Find the line with "- [Handlers] : src/server/create-server.ts, the" in the entries below, then reproduce it and every line after it down to and including the line with "input of the", exactly.

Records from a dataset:
▬▬▬▬▬▬▬▬▬▬

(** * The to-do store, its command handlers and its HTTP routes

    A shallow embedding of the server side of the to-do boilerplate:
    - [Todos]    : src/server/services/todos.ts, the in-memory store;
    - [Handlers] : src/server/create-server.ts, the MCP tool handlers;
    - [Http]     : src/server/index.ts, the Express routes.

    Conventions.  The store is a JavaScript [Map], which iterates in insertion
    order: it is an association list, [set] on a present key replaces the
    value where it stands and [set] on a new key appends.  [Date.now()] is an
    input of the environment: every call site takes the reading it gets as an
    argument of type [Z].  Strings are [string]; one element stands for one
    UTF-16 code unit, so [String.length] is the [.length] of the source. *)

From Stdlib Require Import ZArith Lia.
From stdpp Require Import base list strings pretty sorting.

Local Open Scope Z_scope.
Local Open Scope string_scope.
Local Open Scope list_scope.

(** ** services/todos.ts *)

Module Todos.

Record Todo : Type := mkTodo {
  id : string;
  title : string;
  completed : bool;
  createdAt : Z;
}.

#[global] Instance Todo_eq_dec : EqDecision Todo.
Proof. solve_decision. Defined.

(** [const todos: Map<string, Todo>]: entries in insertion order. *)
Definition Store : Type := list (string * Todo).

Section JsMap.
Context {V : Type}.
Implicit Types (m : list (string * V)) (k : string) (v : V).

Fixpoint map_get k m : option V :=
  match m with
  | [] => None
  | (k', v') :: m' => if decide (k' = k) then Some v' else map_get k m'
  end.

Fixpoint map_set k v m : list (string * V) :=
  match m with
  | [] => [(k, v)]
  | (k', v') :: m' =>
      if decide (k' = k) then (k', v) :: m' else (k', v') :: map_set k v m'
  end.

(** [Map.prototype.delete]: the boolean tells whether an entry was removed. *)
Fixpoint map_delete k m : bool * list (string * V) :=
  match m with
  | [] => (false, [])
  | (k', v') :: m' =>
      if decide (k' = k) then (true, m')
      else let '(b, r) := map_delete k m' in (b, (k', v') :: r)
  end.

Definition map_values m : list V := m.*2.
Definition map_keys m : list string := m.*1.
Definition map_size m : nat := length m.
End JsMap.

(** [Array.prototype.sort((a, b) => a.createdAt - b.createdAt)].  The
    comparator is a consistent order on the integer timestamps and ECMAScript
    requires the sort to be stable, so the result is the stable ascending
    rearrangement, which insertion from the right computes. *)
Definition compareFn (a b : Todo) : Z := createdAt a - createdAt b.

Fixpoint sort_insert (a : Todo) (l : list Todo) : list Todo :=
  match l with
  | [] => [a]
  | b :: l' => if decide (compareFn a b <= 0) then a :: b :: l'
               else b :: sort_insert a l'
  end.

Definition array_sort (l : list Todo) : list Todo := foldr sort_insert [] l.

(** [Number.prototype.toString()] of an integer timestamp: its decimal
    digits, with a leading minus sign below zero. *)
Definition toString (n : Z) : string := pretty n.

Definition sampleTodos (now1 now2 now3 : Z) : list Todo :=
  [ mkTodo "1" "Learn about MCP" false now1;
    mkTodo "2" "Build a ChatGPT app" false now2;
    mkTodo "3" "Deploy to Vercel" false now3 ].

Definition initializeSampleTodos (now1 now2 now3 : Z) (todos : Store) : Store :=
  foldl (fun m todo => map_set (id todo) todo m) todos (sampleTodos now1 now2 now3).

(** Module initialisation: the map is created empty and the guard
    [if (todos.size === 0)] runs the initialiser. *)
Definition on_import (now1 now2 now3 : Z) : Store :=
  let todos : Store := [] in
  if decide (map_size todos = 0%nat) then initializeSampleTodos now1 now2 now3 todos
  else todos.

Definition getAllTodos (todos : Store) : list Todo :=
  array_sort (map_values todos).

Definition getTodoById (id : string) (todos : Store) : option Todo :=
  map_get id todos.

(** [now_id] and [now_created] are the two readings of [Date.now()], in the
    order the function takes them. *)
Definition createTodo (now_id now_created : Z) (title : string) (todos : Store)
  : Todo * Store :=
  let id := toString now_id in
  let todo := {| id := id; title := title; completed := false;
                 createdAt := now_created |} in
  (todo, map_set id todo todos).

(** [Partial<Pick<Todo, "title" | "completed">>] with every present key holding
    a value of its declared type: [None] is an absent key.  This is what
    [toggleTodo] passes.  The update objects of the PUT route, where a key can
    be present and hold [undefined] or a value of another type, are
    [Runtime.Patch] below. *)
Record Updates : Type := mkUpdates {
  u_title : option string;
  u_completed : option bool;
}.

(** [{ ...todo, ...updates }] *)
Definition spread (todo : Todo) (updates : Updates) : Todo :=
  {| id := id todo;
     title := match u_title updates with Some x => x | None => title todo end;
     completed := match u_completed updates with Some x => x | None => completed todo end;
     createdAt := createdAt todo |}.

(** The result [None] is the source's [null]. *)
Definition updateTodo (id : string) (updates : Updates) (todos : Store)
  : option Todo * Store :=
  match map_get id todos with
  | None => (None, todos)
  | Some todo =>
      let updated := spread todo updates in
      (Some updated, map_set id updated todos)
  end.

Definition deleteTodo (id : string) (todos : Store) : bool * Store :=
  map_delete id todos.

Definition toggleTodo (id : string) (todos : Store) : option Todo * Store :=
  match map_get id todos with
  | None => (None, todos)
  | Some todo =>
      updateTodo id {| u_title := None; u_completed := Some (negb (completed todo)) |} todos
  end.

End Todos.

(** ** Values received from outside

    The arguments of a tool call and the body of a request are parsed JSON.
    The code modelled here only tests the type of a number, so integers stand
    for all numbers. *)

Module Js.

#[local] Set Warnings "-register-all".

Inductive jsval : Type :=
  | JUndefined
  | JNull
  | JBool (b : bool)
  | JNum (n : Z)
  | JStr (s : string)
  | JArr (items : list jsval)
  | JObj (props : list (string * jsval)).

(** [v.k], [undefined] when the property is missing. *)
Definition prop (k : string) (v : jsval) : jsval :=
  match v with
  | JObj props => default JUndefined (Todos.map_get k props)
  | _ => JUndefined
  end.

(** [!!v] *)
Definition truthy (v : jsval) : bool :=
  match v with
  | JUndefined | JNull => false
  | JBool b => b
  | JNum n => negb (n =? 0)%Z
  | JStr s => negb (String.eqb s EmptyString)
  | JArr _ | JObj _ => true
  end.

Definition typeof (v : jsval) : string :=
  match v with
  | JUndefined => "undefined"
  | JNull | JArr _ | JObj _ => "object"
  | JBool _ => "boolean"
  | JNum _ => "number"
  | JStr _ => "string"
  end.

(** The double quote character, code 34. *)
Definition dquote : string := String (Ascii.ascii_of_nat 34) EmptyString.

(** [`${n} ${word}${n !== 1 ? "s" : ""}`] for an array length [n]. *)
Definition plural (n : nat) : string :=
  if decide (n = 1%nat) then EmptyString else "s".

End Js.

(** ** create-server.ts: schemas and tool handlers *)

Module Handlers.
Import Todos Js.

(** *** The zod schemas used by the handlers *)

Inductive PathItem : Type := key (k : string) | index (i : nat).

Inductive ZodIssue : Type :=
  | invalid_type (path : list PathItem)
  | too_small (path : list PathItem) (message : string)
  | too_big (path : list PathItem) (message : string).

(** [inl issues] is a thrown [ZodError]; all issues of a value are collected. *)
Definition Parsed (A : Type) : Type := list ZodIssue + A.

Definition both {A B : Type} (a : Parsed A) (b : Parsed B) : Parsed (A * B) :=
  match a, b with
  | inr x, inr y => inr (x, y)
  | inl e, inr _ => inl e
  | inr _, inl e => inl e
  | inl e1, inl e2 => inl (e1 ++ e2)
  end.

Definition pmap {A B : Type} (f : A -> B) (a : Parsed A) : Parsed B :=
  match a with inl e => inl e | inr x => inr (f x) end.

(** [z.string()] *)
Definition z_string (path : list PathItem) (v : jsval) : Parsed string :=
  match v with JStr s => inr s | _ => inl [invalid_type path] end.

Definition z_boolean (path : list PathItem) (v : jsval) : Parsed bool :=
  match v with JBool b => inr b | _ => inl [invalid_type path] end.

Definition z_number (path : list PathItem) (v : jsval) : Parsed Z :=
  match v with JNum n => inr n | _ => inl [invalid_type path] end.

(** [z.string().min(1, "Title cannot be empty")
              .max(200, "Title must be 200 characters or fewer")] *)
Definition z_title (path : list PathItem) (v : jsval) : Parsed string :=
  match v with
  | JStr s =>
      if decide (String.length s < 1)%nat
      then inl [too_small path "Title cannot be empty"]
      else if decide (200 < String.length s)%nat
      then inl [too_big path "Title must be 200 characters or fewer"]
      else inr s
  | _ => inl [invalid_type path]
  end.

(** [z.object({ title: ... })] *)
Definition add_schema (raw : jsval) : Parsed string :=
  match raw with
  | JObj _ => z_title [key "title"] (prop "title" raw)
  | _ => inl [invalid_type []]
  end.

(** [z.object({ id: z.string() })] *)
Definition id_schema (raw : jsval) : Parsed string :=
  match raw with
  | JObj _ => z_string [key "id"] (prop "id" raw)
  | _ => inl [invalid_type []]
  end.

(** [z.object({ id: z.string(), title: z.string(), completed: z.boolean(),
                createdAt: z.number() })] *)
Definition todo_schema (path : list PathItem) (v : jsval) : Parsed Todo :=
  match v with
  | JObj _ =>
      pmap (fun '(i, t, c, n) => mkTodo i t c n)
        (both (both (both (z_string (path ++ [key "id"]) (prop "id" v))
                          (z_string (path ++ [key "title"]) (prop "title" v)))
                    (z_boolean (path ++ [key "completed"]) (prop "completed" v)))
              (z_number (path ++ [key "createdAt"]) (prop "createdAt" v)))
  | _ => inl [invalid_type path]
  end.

▬▬▬▬▬▬▬▬▬▬

* The answer *
    - [Handlers] : src/server/create-server.ts, the MCP tool handlers;
    - [Http]     : src/server/index.ts, the Express routes.

    Conventions.  The store is a JavaScript [Map], which iterates in insertion
    order: it is an association list, [set] on a present key replaces the
    value where it stands and [set] on a new key appends.  [Date.now()] is an
    input of the environment: every call site takes the reading it gets as an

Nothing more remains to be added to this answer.